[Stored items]
+ + + + + + +

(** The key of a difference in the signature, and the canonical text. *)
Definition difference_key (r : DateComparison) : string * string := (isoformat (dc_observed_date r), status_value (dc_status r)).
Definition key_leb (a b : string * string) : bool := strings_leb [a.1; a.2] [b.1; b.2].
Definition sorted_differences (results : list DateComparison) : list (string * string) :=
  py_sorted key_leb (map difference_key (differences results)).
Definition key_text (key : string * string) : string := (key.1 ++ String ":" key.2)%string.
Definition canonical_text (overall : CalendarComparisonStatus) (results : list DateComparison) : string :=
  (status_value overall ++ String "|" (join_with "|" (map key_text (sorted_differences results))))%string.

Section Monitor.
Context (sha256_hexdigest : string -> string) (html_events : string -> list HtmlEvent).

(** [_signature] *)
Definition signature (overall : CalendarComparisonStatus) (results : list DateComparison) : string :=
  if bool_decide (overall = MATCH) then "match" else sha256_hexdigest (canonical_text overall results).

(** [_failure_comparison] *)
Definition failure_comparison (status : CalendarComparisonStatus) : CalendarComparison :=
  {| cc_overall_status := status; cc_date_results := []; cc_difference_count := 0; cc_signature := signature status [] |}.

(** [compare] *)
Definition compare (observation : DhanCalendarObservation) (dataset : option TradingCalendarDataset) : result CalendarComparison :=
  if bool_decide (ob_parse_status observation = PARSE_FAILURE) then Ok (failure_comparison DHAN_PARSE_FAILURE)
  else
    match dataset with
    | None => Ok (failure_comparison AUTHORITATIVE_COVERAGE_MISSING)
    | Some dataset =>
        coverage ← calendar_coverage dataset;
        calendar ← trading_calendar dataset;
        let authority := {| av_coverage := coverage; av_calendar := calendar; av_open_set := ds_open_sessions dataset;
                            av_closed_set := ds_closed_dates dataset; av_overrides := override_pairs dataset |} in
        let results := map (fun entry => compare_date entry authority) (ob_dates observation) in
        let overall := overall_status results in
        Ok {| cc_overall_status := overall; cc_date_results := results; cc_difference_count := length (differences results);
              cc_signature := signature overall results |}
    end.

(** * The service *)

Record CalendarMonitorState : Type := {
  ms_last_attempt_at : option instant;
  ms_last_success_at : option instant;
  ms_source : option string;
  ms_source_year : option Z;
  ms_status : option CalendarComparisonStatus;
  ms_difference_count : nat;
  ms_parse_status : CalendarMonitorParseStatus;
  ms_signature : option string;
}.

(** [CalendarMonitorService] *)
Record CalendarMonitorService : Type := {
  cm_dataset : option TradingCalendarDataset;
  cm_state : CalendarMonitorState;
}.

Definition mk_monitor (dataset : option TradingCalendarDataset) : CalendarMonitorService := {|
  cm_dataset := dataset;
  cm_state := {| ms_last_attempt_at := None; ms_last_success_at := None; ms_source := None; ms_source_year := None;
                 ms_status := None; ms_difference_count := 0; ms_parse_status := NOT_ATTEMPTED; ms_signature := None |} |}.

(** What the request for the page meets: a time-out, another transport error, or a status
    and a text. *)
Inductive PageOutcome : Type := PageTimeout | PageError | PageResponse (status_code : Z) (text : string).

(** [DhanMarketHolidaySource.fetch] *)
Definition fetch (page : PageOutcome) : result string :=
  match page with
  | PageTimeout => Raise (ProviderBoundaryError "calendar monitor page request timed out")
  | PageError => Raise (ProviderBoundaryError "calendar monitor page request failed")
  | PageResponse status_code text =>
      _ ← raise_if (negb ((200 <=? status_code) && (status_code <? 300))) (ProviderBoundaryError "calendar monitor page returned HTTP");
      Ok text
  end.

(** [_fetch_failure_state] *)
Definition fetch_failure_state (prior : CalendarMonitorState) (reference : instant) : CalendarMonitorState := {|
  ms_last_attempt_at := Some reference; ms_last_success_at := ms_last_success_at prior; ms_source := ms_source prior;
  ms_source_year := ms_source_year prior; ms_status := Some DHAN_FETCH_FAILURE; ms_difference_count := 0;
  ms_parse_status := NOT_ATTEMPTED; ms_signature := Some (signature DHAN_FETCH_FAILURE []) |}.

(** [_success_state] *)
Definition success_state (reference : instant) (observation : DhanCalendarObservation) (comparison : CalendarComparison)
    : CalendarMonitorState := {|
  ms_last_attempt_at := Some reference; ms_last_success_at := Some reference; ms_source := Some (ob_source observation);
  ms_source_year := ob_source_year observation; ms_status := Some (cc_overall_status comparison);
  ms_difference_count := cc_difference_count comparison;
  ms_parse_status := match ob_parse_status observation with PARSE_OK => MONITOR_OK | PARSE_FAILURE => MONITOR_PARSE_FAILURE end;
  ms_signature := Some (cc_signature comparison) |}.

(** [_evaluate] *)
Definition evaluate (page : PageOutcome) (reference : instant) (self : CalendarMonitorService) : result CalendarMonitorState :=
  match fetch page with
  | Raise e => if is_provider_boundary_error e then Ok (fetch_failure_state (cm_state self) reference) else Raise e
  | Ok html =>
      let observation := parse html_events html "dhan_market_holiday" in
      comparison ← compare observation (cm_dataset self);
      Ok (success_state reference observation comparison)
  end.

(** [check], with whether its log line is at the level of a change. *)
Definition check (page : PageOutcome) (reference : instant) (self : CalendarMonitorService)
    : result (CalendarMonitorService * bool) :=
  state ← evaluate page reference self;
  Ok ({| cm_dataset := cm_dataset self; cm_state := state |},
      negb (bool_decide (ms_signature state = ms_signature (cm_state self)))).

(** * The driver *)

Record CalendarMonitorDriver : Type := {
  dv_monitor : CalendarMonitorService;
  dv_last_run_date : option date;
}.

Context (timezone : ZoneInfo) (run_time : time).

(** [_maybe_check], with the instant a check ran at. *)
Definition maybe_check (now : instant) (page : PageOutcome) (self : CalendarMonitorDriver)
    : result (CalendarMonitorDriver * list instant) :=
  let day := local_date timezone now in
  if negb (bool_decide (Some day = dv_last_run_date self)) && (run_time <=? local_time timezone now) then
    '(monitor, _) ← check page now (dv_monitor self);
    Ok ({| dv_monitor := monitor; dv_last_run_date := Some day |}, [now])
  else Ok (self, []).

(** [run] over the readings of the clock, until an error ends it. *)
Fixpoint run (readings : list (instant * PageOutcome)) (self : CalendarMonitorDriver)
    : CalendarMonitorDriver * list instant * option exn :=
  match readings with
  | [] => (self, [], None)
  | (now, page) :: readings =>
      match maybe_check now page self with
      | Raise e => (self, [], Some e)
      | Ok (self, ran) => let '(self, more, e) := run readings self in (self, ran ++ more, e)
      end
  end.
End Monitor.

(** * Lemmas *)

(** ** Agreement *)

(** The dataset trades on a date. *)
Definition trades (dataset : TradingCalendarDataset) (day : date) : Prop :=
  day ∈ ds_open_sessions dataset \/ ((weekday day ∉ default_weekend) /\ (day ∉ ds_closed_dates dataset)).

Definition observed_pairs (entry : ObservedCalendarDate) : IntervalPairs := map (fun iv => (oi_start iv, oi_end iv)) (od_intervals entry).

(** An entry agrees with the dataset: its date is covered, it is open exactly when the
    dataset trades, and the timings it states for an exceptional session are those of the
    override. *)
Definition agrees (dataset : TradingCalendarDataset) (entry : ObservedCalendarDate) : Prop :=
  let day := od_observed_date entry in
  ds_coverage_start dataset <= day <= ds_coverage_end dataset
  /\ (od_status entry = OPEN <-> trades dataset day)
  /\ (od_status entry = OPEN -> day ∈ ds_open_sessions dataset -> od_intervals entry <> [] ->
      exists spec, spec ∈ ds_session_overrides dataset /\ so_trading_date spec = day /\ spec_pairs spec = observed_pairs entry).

+ + + + + + +

Work to be completed:
After locating the line that contains "Definition key_text (key", please copy exactly every line from the start of the records through it, and nothing else.

The completed task:
(** The key of a difference in the signature, and the canonical text. *)
Definition difference_key (r : DateComparison) : string * string := (isoformat (dc_observed_date r), status_value (dc_status r)).
Definition key_leb (a b : string * string) : bool := strings_leb [a.1; a.2] [b.1; b.2].
Definition sorted_differences (results : list DateComparison) : list (string * string) :=
  py_sorted key_leb (map difference_key (differences results)).
Definition key_text (key : string * string) : string := (key.1 ++ String ":" key.2)%string.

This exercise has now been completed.